The main function of YPAO is to measure distance and equalize speakers. However, YPAO R.S.C (Reflective Sound Control) can compensate for the boomy sound that is produced when speakers are close to the wall. 

This boomy sound is a normal occurrence due to the typical home theatre room setting. All the AVENTAGE AVRs such as the RX-V4A, and RX-V6A have the YPAO with R.S.C. 

YPAO RSC and multi-point measure is another calibration level that sources for the user’s most regular spot. It is available in some Aventage AV receivers also, especially the RX-V6A.

The next levels are the YPAO RSC,  multipoint and precision Eq, and YPAO RSC with 3D, Multipoint, and precision Eq. The higher the level, the more accurate and complete the parameter calibration result. 

The great thing about all the YPAO calibration levels is that it is easy to use. Irrespective of the level that comes with your home theatre or your model, just plug the mic in and follow the instructions. 

Audyssey, in Summary

Audyssey is a software tool developed by Audyssey Laboratories for users to be able to regulate calibration. 

This calibration tool has been embraced by audio lovers as room equalization has been made easy through it. Users with home AVR that have Audyssey enjoy outstanding control over room equalization technology. 

Audyssey also features detailed information about room acoustic and calibration. By evaluating the cut-off, frequency response, and speaker types, the user enjoys pure and unexaggerated audio across all frequencies. 

The work of the Cut-off mode is to handle the target sound for all presets and channels. The highs and lows are adjusted to the balance level by the subwoofer level adjustment with a slow time rate. 

However, Audyssey also enables users to have a final say by ensuring the manual option overrides calibration parameters. The overall approach used by Audyssey to improve audio has really solved a lot of challenges for some manufacturers. 

Home theatre manufacturing companies that use Audyssey no longer worry about acoustic challenges. Audyssey calibration is compatible with Denon, Marantz, Onkyo, Integra, Teac, and Tescam AVRs. 

Buying Guide/Frequently Asked Question

How is calibration typically done?

Calibration is the process of fine-tuning your device to give you a better surround sound and atmosphere. 

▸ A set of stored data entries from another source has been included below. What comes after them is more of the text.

Lemma forEachAcc_invariant {S A Acc} (body : Acc → A → Eff S Acc)
  (P : Acc → Prop) (xs : list A) :
  (∀ acc x s acc' s',
     x ∈ xs → P acc → body acc x s = (Ok acc', s') → P acc') →
  ∀ acc s acc' s',
    P acc → forEachAcc body acc xs s = (Ok acc', s') → P acc'.
Proof.
  induction xs as [|x xs IH]; intros Hbody acc s acc' s' Hacc Hrun.
  - apply eret_inv in Hrun as [-> _]. assumption.
  - cbn [forEachAcc] in Hrun.
    apply ebind_Ok_inv in Hrun as (acc1 & s1 & Hx & Hrun).
    eapply IH; [| |exact Hrun].
    + intros acc0 y s0 acc0' s0' Hy. apply Hbody.
      apply list_elem_of_further, Hy.
    + eapply Hbody; [apply list_elem_of_here | exact Hacc | exact Hx].
Qed.

(** *** The recursion of [writeNode] *)

Section Recursion.
Context {W : Type} `{Writer W}.
Variable generateType : TypeArg → string.
Variable typeText : DType → string.

Ltac ext_step :=
  first
    [ apply ebind_ext; intros ? ? ?
    | match goal with
      | |- (match ?x with _ => _ end) _ = _ => destruct x
      | |- (let (_, _) := ?x in _) _ = _ => destruct x
      | |- (if ?c then _ else _) _ = _ => destruct c
      end ].

(** The members gathered as [others] are children of the node. *)
Lemma gatherStatic_others (children : list Node) (s : World W)
  sp sm others s' :
  forEachAcc gatherStatic ([], [], []) children s
  = (Ok (sp, sm, others), s') →
  ∀ c, c ∈ others → c ∈ children.
Proof.
  intros Hrun.
  apply (forEachAcc_invariant gatherStatic
           (λ acc, ∀ c, c ∈ acc.2 → c ∈ children) children)
    with (acc := ([], [], [])) (s := s) (acc' := (sp, sm, others)) (s' := s');
    [| intros c Hc; inversion Hc | exact Hrun].
  intros [[sp0 sm0] o0] x s0 acc1 s1 Hx Hacc Hbody c. cbn in Hacc.
  unfold gatherStatic in Hbody.
  destruct (String.eqb (name x) "prototype").
  { apply eret_inv in Hbody as [-> _]. apply Hacc. }
  apply ebind_Ok_inv in Hbody as (u & s2 & _ & Hbody).
  apply ebind_Ok_inv in Hbody as (d & s3 & _ & Hbody).
  apply ebind_Ok_inv in Hbody as (t & s4 & _ & Hbody).
  repeat match type of Hbody with
         | (if ?b then _ else _) _ = _ => destruct b
         end;
    apply eret_inv in Hbody as [-> _]; cbn; try apply Hacc.
  intros Hc. apply elem_of_app in Hc as [Hc | Hc]; [apply Hacc, Hc|].
  apply list_elem_of_singleton in Hc as ->. exact Hx.
Qed.

Lemma gatherOthers_others (children : list Node) (s : World W) others s' :
  forEachAcc gatherOthers [] children s = (Ok others, s') →
  ∀ c, c ∈ others → c ∈ children.
Proof.
  intros Hrun.
  apply (forEachAcc_invariant gatherOthers
           (λ acc, ∀ c, c ∈ acc → c ∈ children) children)
    with (acc := []) (s := s) (acc' := others) (s' := s');
    [| intros c Hc; inversion Hc | exact Hrun].
  intros o0 x s0 acc1 s1 Hx Hacc Hbody c.
  unfold gatherOthers in Hbody.
  destruct (String.eqb (name x) "prototype").
  { apply eret_inv in Hbody as [-> _]. apply Hacc. }
  apply ebind_Ok_inv in Hbody as (u & s2 & _ & Hbody).
  apply eret_inv in Hbody as [-> _].
  intros Hc. apply elem_of_app in Hc as [Hc | Hc]; [apply Hacc, Hc|].
  apply list_elem_of_singleton in Hc as ->. exact Hx.
Qed.

Lemma writeOthers_ext wn1 wn2 root node others s :
  agreeBelow node wn1 wn2 →
  (∀ c, c ∈ others → c ∈ dict_values (children node)) →
  writeOthers wn1 root node others s = writeOthers wn2 root node others s.
Proof.
  intros Hagree Hsub. unfold writeOthers.
  destruct (0 <? Z.of_nat (List.length others)); [|reflexivity].
  do 2 ext_step. apply ebind_cong.
  apply Hagree, Hsub.
Qed.

Lemma writeClassNode_ext wn1 wn2 root node s :
  agreeBelow node wn1 wn2 →
  writeClassNode generateType typeText wn1 root node s
  = writeClassNode generateType typeText wn2 root node s.
Proof.
  intros Hagree. unfold writeClassNode.
  apply ebind_ext. intros [[sp sm] others] s1 Hgather.
  repeat ext_step.
  apply writeOthers_ext; [exact Hagree|].
  eapply gatherStatic_others. exact Hgather.
Qed.

Lemma writeInterfaceNode_ext wn1 wn2 root node s :
  agreeBelow node wn1 wn2 →
  writeInterfaceNode generateType typeText wn1 root node s
  = writeInterfaceNode generateType typeText wn2 root node s.
Proof.
  intros Hagree. unfold writeInterfaceNode.
  do 2 ext_step.
  apply ebind_ext. intros others s3 Hgather.
  repeat ext_step; try reflexivity.
  apply writeOthers_ext; [exact Hagree|].
  eapply gatherOthers_others. exact Hgather.
Qed.

Lemma writeNodeBody_ext wn1 wn2 root node s :
  agreeBelow node wn1 wn2 →
  writeNodeBody generateType typeText wn1 root node s
  = writeNodeBody generateType typeText wn2 root node s.
Proof.
  intros Hagree. unfold writeNodeBody.
  destruct (definition node) as [d|].
  - do 2 ext_step.
    destruct (String.eqb _ "class"); [apply writeClassNode_ext, Hagree|].
    destruct (String.eqb _ "interface");
      [apply writeInterfaceNode_ext, Hagree|].
    reflexivity.
  - do 3 ext_step. apply ebind_cong.
    apply Hagree. auto.
Qed.

(** Any bound above the height gives the same run. *)
Lemma writeNodeBounded_stable (b1 : nat) :
  ∀ b2 root node s,
    (height node < b1)%nat → (height node < b2)%nat →
    writeNodeBounded generateType typeText b1 root node s
    = writeNodeBounded generateType typeText b2 root node s.
Proof.
  induction b1 as [|b1 IH]; intros b2 root node s Hb1 Hb2; [lia|].
  destruct b2 as [|b2]; [lia|].
  cbn [writeNodeBounded]. apply writeNodeBody_ext.
  intros r nodes s0 Hsub. apply forEach_ext.
  intros c s1 Hc. apply Hsub, height_child in Hc.
  apply IH; lia.
Qed.

(** [writeNode] satisfies the equation of the source: its body, run with
    [writeNodes]. *)
Lemma writeNode_unfold root node s :
  writeNode generateType typeText root node s
  = writeNodeBody generateType typeText
      (writeNodes generateType typeText) root node s.
Proof.
  unfold writeNode. cbn [writeNodeBounded]. apply writeNodeBody_ext.
  intros r nodes s0 Hsub. unfold writeNodes. apply forEach_ext.
  intros c s1 Hc. apply Hsub, height_child in Hc.
  unfold writeNode. apply writeNodeBounded_stable; lia.
Qed.

Lemma writeNodes_cons root node nodes s :
  writeNodes generateType typeText root (node :: nodes) s
  = ebind (writeNode generateType typeText root node)
      (fun _ => writeNodes generateType typeText root nodes) s.
Proof. reflexivity. Qed.

End Recursion.

(** *** The indentation level across an emission *)

Section Levels.
Context {W : Type} `{WriterLaws W}.
Variable generateType : TypeArg → string.
Variable typeText : DType → string.

Lemma shifts_ret {A} (a : A) : shifts 0 (eret a).
Proof. intros s b s' Hrun. apply eret_inv in Hrun as [_ ->]. lia. Qed.

Lemma shifts_throw {A} (k : Z) (e : Error) : shifts (A:=A) k (ethrow e).
Proof. intros s b s' Hrun. discriminate Hrun. Qed.

Lemma shifts_bind {A B} (k1 k2 k : Z) (m : M A) (f : A → M B) :
  shifts k1 m → (∀ a, shifts k2 (f a)) → k = k1 + k2 →
  shifts k (ebind m f).
Proof.
  intros Hm Hf -> s b s' Hrun.
  apply ebind_Ok_inv in Hrun as (a & s1 & Hrun1 & Hrun2).
  apply Hm in Hrun1. apply Hf in Hrun2. lia.
Qed.

Lemma shifts_writeLine (str : string) : shifts 0 (writer_writeLine str).
Proof.
  intros s [] s'. unfold writer_writeLine.
  destruct (writeLine str (writer s)) as [w|e] eqn:Hw; [|discriminate].
  intros [= <-]. cbn. rewrite (level_writeLine str _ _ Hw). lia.
Qed.

Lemma shifts_increaseLevel : shifts 1 writer_increaseLevel.
Proof.
  intros s [] s' Hrun. apply emodify_inv in Hrun as ->. cbn.
  apply level_increaseLevel.
Qed.

Lemma shifts_decreaseLevel : shifts (-1) writer_decreaseLevel.
Proof.
  intros s [] s' Hrun. apply emodify_inv in Hrun as ->. cbn.
  rewrite level_decreaseLevel. lia.
Qed.

Lemma shifts_level : shifts 0 writer_level.
Proof. intros s l s' [= _ <-]. lia. Qed.

Lemma shifts_console_assert (cond : bool) (message : string) :
  shifts 0 (console_assert cond message).
Proof.
  unfold console_assert. destruct cond; [apply shifts_ret|].
  intros s [] s' Hrun. apply emodify_inv in Hrun as ->. cbn. lia.
Qed.

Lemma shifts_console_error (message : string) :
  shifts 0 (console_error message).
Proof. intros s [] s' Hrun. apply emodify_inv in Hrun as ->. cbn. lia. Qed.

Lemma shifts_the_definition (node : Node) : shifts 0 (the_definition node).
Proof.
  unfold the_definition. destruct (definition node);
    [apply shifts_ret | apply shifts_throw].
Qed.

Lemma shifts_the_attributes (d : Defn) : shifts 0 (the_attributes d).
Proof.
  unfold the_attributes. destruct (def_attributes d);
    [apply shifts_ret | apply shifts_throw].
Qed.

Lemma shifts_forEach {A} (body : A → M unit) (xs : list A) :
  (∀ x, shifts 0 (body x)) → shifts 0 (forEach body xs).
Proof.
  intros Hbody. induction xs as [|x xs IH]; cbn [forEach].
  - apply shifts_ret.
  - eapply shifts_bind; [apply Hbody | intros _; exact IH | reflexivity].
Qed.

Lemma shifts_forEachAcc {A Acc} (body : Acc → A → M Acc) (xs : list A) :
  (∀ acc x, shifts 0 (body acc x)) →
  ∀ acc, shifts 0 (forEachAcc body acc xs).
Proof.
  intros Hbody. induction xs as [|x xs IH]; intros acc; cbn [forEachAcc].
  - apply shifts_ret.
  - eapply shifts_bind; [apply Hbody | intros acc'; apply IH | reflexivity].
Qed.

Create HintDb levels.

Hint Resolve shifts_ret shifts_throw shifts_writeLine shifts_increaseLevel
  shifts_decreaseLevel shifts_level shifts_console_assert
  shifts_console_error shifts_the_definition shifts_the_attributes
  : levels.

(** One step through a computation: split a bind, enter a branch, or
    close a leaf. *)
Ltac levels_step :=
  match goal with
  | |- shifts _ (ebind _ _) => eapply shifts_bind; [| intros ? |]
  | |- shifts _ (match ?x with _ => _ end) => destruct x
  | |- shifts _ (let (_, _) := ?x in _) => destruct x
  | |- shifts _ (if ?c then _ else _) => destruct c
  | |- shifts _ (forEach _ _) => apply shifts_forEach; intros ?
  | |- shifts _ (forEachAcc _ _ _) => apply shifts_forEachAcc; intros ? ?
  | |- shifts _ _ => solve [eauto with levels]
  | |- _ = _ => reflexivity
  end.

Ltac levels := repeat levels_step.

Lemma shifts_resolvedType (d : Defn) : shifts 0 (resolvedType d).
Proof. unfold resolvedType. levels. Qed.

Lemma shifts_writeComments (comments : list string) :
  shifts 0 (writeComments comments).
Proof. unfold writeComments. levels. Qed.

Hint Resolve shifts_resolvedType shifts_writeComments : levels.

Lemma shifts_writeFunctionNode node keyword isConstructor :
  shifts 0 (writeFunctionNode generateType node keyword isConstructor).
Proof. unfold writeFunctionNode. levels. Qed.

Lemma shifts_writeProperty prefix propNode :
  shifts 0 (writeProperty generateType prefix propNode).
Proof. unfold writeProperty. levels. Qed.

Lemma shifts_gatherStatic acc child : shifts 0 (gatherStatic acc child).
Proof. unfold gatherStatic. levels. Qed.

Lemma shifts_gatherPrototype what acc child :
  shifts 0 (gatherPrototype what acc child).
Proof. unfold gatherPrototype. levels. Qed.

Lemma shifts_gatherOthers others child : shifts 0 (gatherOthers others child).
Proof. unfold gatherOthers. levels. Qed.

Hint Resolve shifts_writeFunctionNode shifts_writeProperty
  shifts_gatherStatic shifts_gatherPrototype shifts_gatherOthers : levels.

Lemma shifts_writeTypedefNode root node :
  shifts 0 (writeTypedefNode generateType root node).
Proof. unfold writeTypedefNode. levels. Qed.

Lemma shifts_writeEnumNode node : shifts 0 (writeEnumNode node).
Proof. unfold writeEnumNode. levels. Qed.

Hint Resolve shifts_writeTypedefNode shifts_writeEnumNode : levels.

Section Callback.
Variable writeNodes : NodeMap → list Node → M (W:=W) unit.
Hypothesis shifts_writeNodes : ∀ root nodes, shifts 0 (writeNodes root nodes).

Hint Resolve shifts_writeNodes : levels.

Lemma shifts_writeOthers root node others :
  shifts 0 (writeOthers writeNodes root node others).
Proof. unfold writeOthers. levels. Qed.

Hint Resolve shifts_writeOthers : levels.

Lemma shifts_writeClassNode root node :
  shifts 0 (writeClassNode generateType typeText writeNodes root node).
Proof. unfold writeClassNode. levels. Qed.

Lemma shifts_writeInterfaceNode root node :
  shifts 0 (writeInterfaceNode generateType typeText writeNodes root node).
Proof. unfold writeInterfaceNode. levels. Qed.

Most AVRs come with a built-in automatic setup. For example, Yamaha has YPAO, and Denon has Audyssey. 

Both the YPAO serve the same function, using the same process although the sound reproduced is different. 

All the calibration tools use a microphone to receive sound from the speaker in the room. 

They Determine the speaker type whether it is satellite or sub, size and volume level, and distance between the listener. 

Some even do a run-down check on the connection to see if the cables are correctly hooked. 

When sending tones to the calibration mic remember to sit at the exact spot in your room while the mic is at Ear level for accurate results. 

How do I fix the W-1 warning message on my Yamaha AV receiver? 

The W-1 warning displays if the wire is not properly hooked or is accidentally crossed. 

Check and verify your speaker connection before proceeding to the YPAO setup. 

The W-1 warning is an out-of-phase E-message and not an error. 
Sometimes the booming sound that occurs due to the speaker being too close to the wall or furniture can warrant an out-of-phase warning during auto setup.


Yamaha has YPAO, Denon, and Marantz has Audyssey. There are both great room correction programs. YPAO and Audyssey also have great features for sound optimization. 

But then, we must admit that people’s choices as to what they love differ from person to person. However, before we even get to that point, you may need to ensure that the setup is even correct in the first place. 

And yes, the idea of calibration is to have a satisfactory sound reproduction, but the setup must be correct. While a lot of consumers are dropping positive reviews for Audyssey, YPAO has improved. 

Regardless, it is so easy to set up the YPAO while Audyssey may require a bit of technicality.

Nonetheless, there are both standard and popular room corrections. In that, any of these tools you end up with, you won’t regret it as long as your setup is correct and your speakers are good.